Suppose we have created a WPF button in 96X96 units. If standard Windows DPI settings (96 dpi) are used ), the size of each unit is a physical pixel in the real world. The calculation formula is as follows:
Physical unit size = device independent unit size x system DPI = 1/96 inch x 96 dpi = 1 pixel
For a 20 inch-inch display with a standard resolution of 1600x1200, its screen DPI is:
(1600 ^ 2 + 1200 ^ 2) ^ 0.5/20 = 100
On such a display, a 96X96 button is smaller than 1 inch. Similarly, the DPI of 15 inch LCD display is about 85, and the buttons mentioned above are larger than 1 inch.
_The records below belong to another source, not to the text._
Lemma numlines_middle E pre ln post :
  lines E = pre ++ ln :: post →
  numlines E = Z.of_nat (length pre) + 1 + Z.of_nat (length post).
Proof.
  intros HE. unfold numlines. rewrite HE, length_app. simpl. lia.
Qed.

(** A valid state splits at its cursor. *)
Lemma valid_split E :
  valid E = true →
  ∃ pre a b post,
    lines E = pre ++ (a ++ b) :: post ∧
    row E = Z.of_nat (length pre) ∧ col E = strlen a ∧
    Forall (λ l, no_nul l = true) pre ∧ no_nul a = true ∧
    no_nul b = true ∧ Forall (λ l, no_nul l = true) post.
Proof.
  intros [Hls [Hr (ln & [H0 Hl]%line_at_Some & Hc)]]%valid_iff.
  exists (take (Z.to_nat (row E)) (lines E)),
         (take (Z.to_nat (col E)) ln), (drop (Z.to_nat (col E)) ln),
         (drop (S (Z.to_nat (row E))) (lines E)).
  pose proof (lookup_lt_Some _ _ _ Hl) as Hlt.
  assert (no_nul ln = true) as Hln.
  { eapply Forall_lookup_1 in Hls; [|exact Hl]. done. }
  unfold strlen in *.
  repeat split.
  - by rewrite take_drop, take_drop_middle.
  - rewrite length_take, Nat.min_l; lia.
  - rewrite length_take, Nat.min_l; lia.
  - by apply Forall_take.
  - by apply no_nul_take.
  - by apply no_nul_drop.
  - by apply Forall_drop.
Qed.

Lemma valid_of_split E pre a b post :
  lines E = pre ++ (a ++ b) :: post →
  row E = Z.of_nat (length pre) → col E = strlen a →
  Forall (λ l, no_nul l = true) pre → no_nul a = true →
  no_nul b = true → Forall (λ l, no_nul l = true) post →
  valid E = true.
Proof.
  intros HE Hr Hc Hpre Ha Hb Hpost. apply valid_iff. split.
  - rewrite HE. apply Forall_app. split; [done|].
    apply Forall_cons. split; [|done]. by rewrite no_nul_app, Ha, Hb.
  - split.
    + rewrite (numlines_middle _ _ _ _ HE). lia.
    + exists (a ++ b). split; [by eapply line_at_middle|].
      unfold strlen in *. rewrite length_app. lia.
Qed.

(** ** The edits, on a state split at its cursor *)

Lemma insert_char_split E pre a b post ch :
  lines E = pre ++ (a ++ b) :: post →
  row E = Z.of_nat (length pre) → col E = strlen a →
  no_nul a = true → no_nul b = true → ch ≠ NUL →
  editor_insert_char ch E =
  Some (set_modified true
          (set_col (col E + 1)
             (set_lines (pre ++ (a ++ ch :: b) :: post) E))).
Proof.
  intros HE Hr Hc Ha Hb Hch. unfold editor_insert_char.
  pose proof (numlines_middle _ _ _ _ HE) as Hn.
  rewrite (line_at_middle _ _ _ _ _ HE Hr). simpl.
  unfold strlen in *. rewrite length_app.
  zbool.
  rewrite take_app_length', drop_app_length' by lia.
  rewrite cstr_id.
  2:{ rewrite no_nul_app, Ha. simpl. rewrite Hb.
      apply Ascii.eqb_neq in Hch. by rewrite Hch. }
  rewrite HE, insert_middle by lia. done.
Qed.

Lemma delete_char_split E pre a c b post :
  lines E = pre ++ (a ++ c :: b) :: post →
  row E = Z.of_nat (length pre) → col E = strlen a + 1 →
  editor_delete_char E =
  Some (set_modified true
          (set_col (col E - 1)
             (set_lines (pre ++ (a ++ b) :: post) E))).
Proof.
  intros HE Hr Hc. unfold editor_delete_char.
  pose proof (numlines_middle _ _ _ _ HE) as Hn.
  rewrite (line_at_middle _ _ _ _ _ HE Hr). simpl.
  unfold strlen in *. rewrite length_app. simpl.
  zbool.
  rewrite take_app_length' by lia.
  replace (Z.to_nat (col E)) with (length (a ++ [c])).
  2:{ rewrite length_app. simpl. lia. }
  rewrite (cons_middle c a b), app_assoc, drop_app_length.
  rewrite HE, insert_middle by lia. done.
Qed.

Lemma delete_char_merge E pre prev cur post :
  lines E = pre ++ prev :: cur :: post →
  row E = Z.of_nat (length pre) + 1 → col E = 0 →
  editor_delete_char E =
  Some (set_modified true
          (set_col (strlen prev)
             (set_row (row E - 1)
                (set_lines (pre ++ (prev ++ cur) :: post) E)))).
Proof.
  intros HE Hr Hc. unfold editor_delete_char.
  assert (lines E = (pre ++ [prev]) ++ cur :: post) as HE'.
  { by rewrite HE, <- app_assoc. }
  pose proof (numlines_middle _ _ _ _ HE') as Hn.
  rewrite length_app in Hn. simpl in Hn.
  rewrite (line_at_middle _ _ _ _ (row E) HE').
  2:{ rewrite length_app. simpl. lia. }
  simpl. rewrite (line_at_middle _ _ _ _ (row E - 1) HE) by lia. simpl.
  zbool.
  rewrite HE. rewrite (cons_middle prev pre).
  replace (Z.to_nat (row E - 1)) with (length pre) by lia.
  rewrite <- (cons_middle prev pre), delete_middle.
  rewrite insert_middle by done. done.
Qed.

Lemma delete_char_origin E :
  row E = 0 → col E = 0 → editor_delete_char E = Some E.
Proof.
  intros Hr Hc. unfold editor_delete_char. rewrite Hr, Hc. simpl.
  by destruct (numlines E <=? 0).
Qed.

(** ** Cursor moves keep the state valid *)

Lemma valid_intro E ln :
  Forall (λ l, no_nul l = true) (lines E) →
  line_at E (row E) = Some ln → 0 ≤ col E ≤ strlen ln →
  valid E = true.
Proof.
  intros Hls Hl Hc. apply valid_iff. split; [done|].
  pose proof (line_at_lt _ _ _ Hl). split; [lia|]. by exists ln.
Qed.

Lemma clamp_col_valid E :
  Forall (λ l, no_nul l = true) (lines E) →
  0 ≤ row E < numlines E → 0 ≤ col E →
  ∃ E', clamp_col E = Some E' ∧ valid E' = true ∧
        lines E' = lines E ∧ row E' = row E ∧ modified E' = modified E.
Proof.
  intros Hls Hr Hc. unfold clamp_col.
  destruct (line_at_is_Some E (row E) Hr) as [ln Hl]. rewrite Hl. simpl.
  eexists. split; [done|].
  destruct (Z.ltb_spec (strlen ln) (col E)).
  - split; [|done]. apply (valid_intro _ ln); simpl; [done|done|].
    unfold strlen. lia.
  - split; [|done]. apply (valid_intro _ ln); [done|done|lia].
Qed.

Lemma move_cursor_valid key E :
  valid E = true →
  ∃ E', editor_move_cursor key E = Some E' ∧ valid E' = true ∧
        lines E' = lines E ∧ modified E' = modified E.
Proof.
  intros Hv. pose proof Hv as [Hls [Hr (ln & Hl & Hc)]]%valid_iff.
  unfold editor_move_cursor.
  destruct (key =? KEY_UP).
  { destruct (Z.ltb_spec 0 (row E)).
    - destruct (clamp_col_valid (set_row (row E - 1) E)) as (E' & ? & ? & ? & ? & ?);
        simpl; try done; try lia; try (unfold numlines in *; simpl; lia).
      by exists E'.
    - destruct (clamp_col_valid E) as (E' & ? & ? & ? & ? & ?); try done; try lia.
      by exists E'. }
  destruct (key =? KEY_DOWN).
  { destruct (Z.ltb_spec (row E) (numlines E - 1)).
    - destruct (clamp_col_valid (set_row (row E + 1) E)) as (E' & ? & ? & ? & ? & ?);
        simpl; try done; try lia; try (unfold numlines in *; simpl; lia).
      by exists E'.
    - destruct (clamp_col_valid E) as (E' & ? & ? & ? & ? & ?); try done; try lia.
      by exists E'. }
  destruct (key =? KEY_LEFT).
  { destruct (Z.ltb_spec 0 (col E)).
    - eexists. split; [done|]. split; [|done].
      apply (valid_intro _ ln); simpl; [done|done|lia].
    - destruct (Z.ltb_spec 0 (row E)); [|by exists E].
      destruct (line_at_is_Some E (row E - 1)) as [pl Hpl]; [lia|].
      rewrite Hpl. simpl. eexists. split; [done|]. split; [|done].
      apply (valid_intro _ pl); simpl; [done|done|unfold strlen; lia]. }
  destruct (key =? KEY_RIGHT); [|by exists E].
  rewrite Hl. simpl.
  destruct (Z.ltb_spec (col E) (strlen ln)).
  - eexists. split; [done|]. split; [|done].
    apply (valid_intro _ ln); simpl; [done|done|lia].
  - destruct (Z.ltb_spec (row E) (numlines E - 1)); [|by exists E].
    destruct (line_at_is_Some E (row E + 1)) as [nl Hnl]; [lia|].
    eexists. split; [done|]. split; [|done].
    apply (valid_intro _ nl); simpl; [done|done|unfold strlen; lia].
Qed.


Lemma insert_line_end s E :
  lines (editor_insert_line (numlines E) s E) = lines E ++ [strdup s].
Proof.
  unfold editor_insert_line. unfold numlines. zdec.
  by rewrite Nat2Z.id, firstn_all, drop_all.
Qed.

Lemma insert_newline_valid E :
  valid E = true →
  ∃ E', editor_insert_newline E = Some E' ∧ valid E' = true.
Proof.
  intros Hv. pose proof Hv as [Hls [Hr (ln & Hl & Hc)]]%valid_iff.
  unfold editor_insert_newline.
  destruct (Z.ltb_spec (row E) (numlines E - 1)).
  - destruct (clamp_col_valid (set_row (row E + 1) E)) as (E' & ? & ? & _);
      simpl; try done; try lia; try (unfold numlines in *; simpl; lia).
    by exists E'.
  - eexists. split; [done|].
    apply (valid_intro _ []); simpl.
    + rewrite insert_line_end. apply Forall_app. split; [done|].
      by apply Forall_singleton.
    + apply line_at_Some. simpl. rewrite insert_line_end.
      split; [lia|]. apply lookup_middle. unfold numlines in *. lia.
    + done.
Qed.

(** ** Edits keep the state valid *)

Lemma insert_char_valid ch E :
  valid E = true → ch ≠ NUL →
  ∃ E', editor_insert_char ch E = Some E' ∧ valid E' = true.
Proof.
  intros (pre & a & b & post & HE & Hr & Hc & Hpre & Ha & Hb & Hpost)%valid_split Hch.
  eexists. split; [by eapply insert_char_split|].
  apply (valid_of_split _ pre (a ++ [ch]) b post); simpl; try done.
  - by rewrite <- app_assoc.
  - unfold strlen in *. rewrite length_app. simpl. lia.
  - rewrite no_nul_app, Ha. simpl.
    apply Ascii.eqb_neq in Hch. by rewrite Hch.
Qed.

Lemma delete_char_valid E :
  valid E = true →
  ∃ E', editor_delete_char E = Some E' ∧ valid E' = true.
Proof.
  intros Hv.
  pose proof Hv as (pre & a & b & post & HE & Hr & Hc & Hpre & Ha & Hb & Hpost)%valid_split.
  destruct a as [|c a _] using rev_ind.
  - destruct pre as [|prev pre _] using rev_ind.
    + exists E. split; [by apply delete_char_origin|done].
    + rewrite <- app_assoc in HE. simpl in HE.
      rewrite length_app in Hr. simpl in Hr.
      apply Forall_app in Hpre as [Hpre Hprev].
      apply Forall_inv in Hprev.
      eexists. split.
      { apply (delete_char_merge _ pre prev b post); [done|lia|done]. }
      apply (valid_of_split _ pre prev b post); simpl; try done. lia.
  - rewrite <- app_assoc in HE. simpl in HE.
    unfold strlen in Hc. rewrite length_app in Hc. simpl in Hc.
    rewrite no_nul_app in Ha. apply andb_true_iff in Ha as [Ha _].
    eexists. split.
    { apply (delete_char_split _ pre a c b post); [done|done|unfold strlen; lia]. }
    apply (valid_of_split _ pre a b post); simpl; try done.
    unfold strlen. lia.
Qed.



Lemma insert_line_out_of_range at_ s E :
  at_ < 0 ∨ numlines E < at_ → editor_insert_line at_ s E = E.
Proof. intros H. unfold editor_insert_line. by zbool. Qed.


(** ** The cursor invariant (C1) *)





(** A NUL byte is no content for a C string: inserted at the end of
    "hello" it leaves the line as it is and the column at 6. *)
Lemma insert_char_nul_breaks_cursor :
  editor_insert_char NUL doc_hello = Some (doc [str "hello"] 0 6) ∧
  ¬ cursor_in_bounds (doc [str "hello"] 0 6).
Proof.
  split; [reflexivity|].
  intros [_ (ln & Hl & Hc)]. vm_compute in Hl. inversion Hl; subst.
  vm_compute in Hc. destruct Hc as [_ Hc]. by apply Hc.
Qed.

(** ** deleteLine keeps a line (C2) *)

(** C2.  A document has at least one line; after deleteLine at any index it
    still has: an index out of range changes nothing, and when the only line
    is removed one empty line is put back at once. *)
Theorem delete_line_keeps_a_line E at_ :
  1 ≤ numlines E →
  1 ≤ numlines (editor_delete_line at_ E) ∧
  (0 ≤ at_ < numlines E → numlines E = 1 →
     lines (editor_delete_line at_ E) = [[]]) ∧
  (0 ≤ at_ < numlines E → 1 < numlines E →
     lines (editor_delete_line at_ E) = delete (Z.to_nat at_) (lines E)) ∧
  (at_ < 0 ∨ numlines E ≤ at_ → editor_delete_line at_ E = E).
Proof.
  intros Hn. unfold editor_delete_line.
  destruct (Z.ltb_spec at_ 0); simpl.
  { repeat split; try done; lia. }
  destruct (Z.leb_spec (numlines E) at_); simpl.
  { repeat split; try done; lia. }
  assert (numlines (set_modified true (set_lines (delete (Z.to_nat at_) (lines E)) E))
          = numlines E - 1) as Hd.
  { unfold numlines in *. simpl. rewrite length_delete; [lia|].
    apply lookup_lt_is_Some. lia. }
  rewrite Hd.
  destruct (Z.eqb_spec (numlines E - 1) 0) as [Hz|Hz].
  - assert (delete (Z.to_nat at_) (lines E) = []) as Hnil.
    { apply length_zero_iff_nil. unfold numlines in *. simpl in Hd. lia. }
    unfold editor_insert_line. rewrite Hd. zdec.
    rewrite Hnil. unfold numlines in *. simpl.
    repeat split; try done; lia.
  - rewrite Hd. repeat split; try done; lia.
Qed.

Lemma delete_line_keeps_a_line_witness :
  1 ≤ numlines (doc [str "only"] 0 0) ∧
  1 ≤ numlines (editor_delete_line 0 (doc [str "only"] 0 0)) ∧
  lines (editor_delete_line 0 (doc [str "only"] 0 0)) = [[]].
Proof.
  split; [vm_compute; discriminate|].
  destruct (delete_line_keeps_a_line (doc [str "only"] 0 0) 0) as (H1 & H2 & _).
  { vm_compute. discriminate. }
  split; [exact H1|]. apply H2; vm_compute; [split; [discriminate|reflexivity]|reflexivity].
Defined.

(** ** deleteChar is a backspace (C3) *)



(** The scenario of the spec: four backspaces at the end of "hello". *)
Example delete_char_hello_four_times :
  ((editor_delete_char doc_hello ≫= editor_delete_char)
     ≫= editor_delete_char) ≫= editor_delete_char
  = Some (doc [str "h"] 0 1).
Proof. reflexivity. Qed.

(** ** insertChar then deleteChar (C4) *)



(** ** Enter (C7) *)



(** ** Scrolling (C5) *)











(** ** Saving (C6) *)

Lemma disk_set_file_eq name e W : disk (set_file name e W) name = e.
Proof. simpl. by rewrite String.eqb_refl. Qed.

Lemma fprintf_line_room name l W data :
  disk W name = File data → strlen (l ++ [LF]) ≤ room W →
  fprintf_line name l W =
  (strlen (l ++ [LF]),
   set_room (room W - strlen (l ++ [LF]))
            (set_file name (File (data ++ l ++ [LF])) W)).
Proof. intros Hd Hr. unfold fprintf_line. rewrite Hd. by zdec. Qed.

Lemma fprintf_line_full name l W :
  room W < strlen (l ++ [LF]) → fprintf_line name l W = (-1, W).
Proof.
  intros Hr. unfold fprintf_line. destruct (disk W name); [done|done|]. by zdec.
Qed.

Lemma fprintf_line_frame name l W :
  keys (fprintf_line name l W).2 = keys W ∧
  shown (fprintf_line name l W).2 = shown W.
Proof.
  unfold fprintf_line. destruct (disk W name); [done|done|].
  by destruct (strlen (l ++ [LF]) <=? room W).
Qed.

Lemma write_lines_frame name ls : ∀ W,
  keys (foldl (λ W' l, (fprintf_line name l W').2) W ls) = keys W ∧
  shown (foldl (λ W' l, (fprintf_line name l W').2) W ls) = shown W.
Proof.
  induction ls as [|l ls IH]; intros W; simpl; [done|].
  destruct (IH (fprintf_line name l W).2) as [-> ->].
  apply fprintf_line_frame.
Qed.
Now, if we set the system DPI to 120 dpi, a device-independent unit of the WPF rendering engine is equal to 1.25 pixels (1/96 inch x 120 dpi ), the actual size of a 96X96 button is 120x120 pixels.
Here we see the so-called "fractional" pixel. a drawing point may fall between two pixels of the monitor. At this time, WPF will introduce the antialias mechanism ).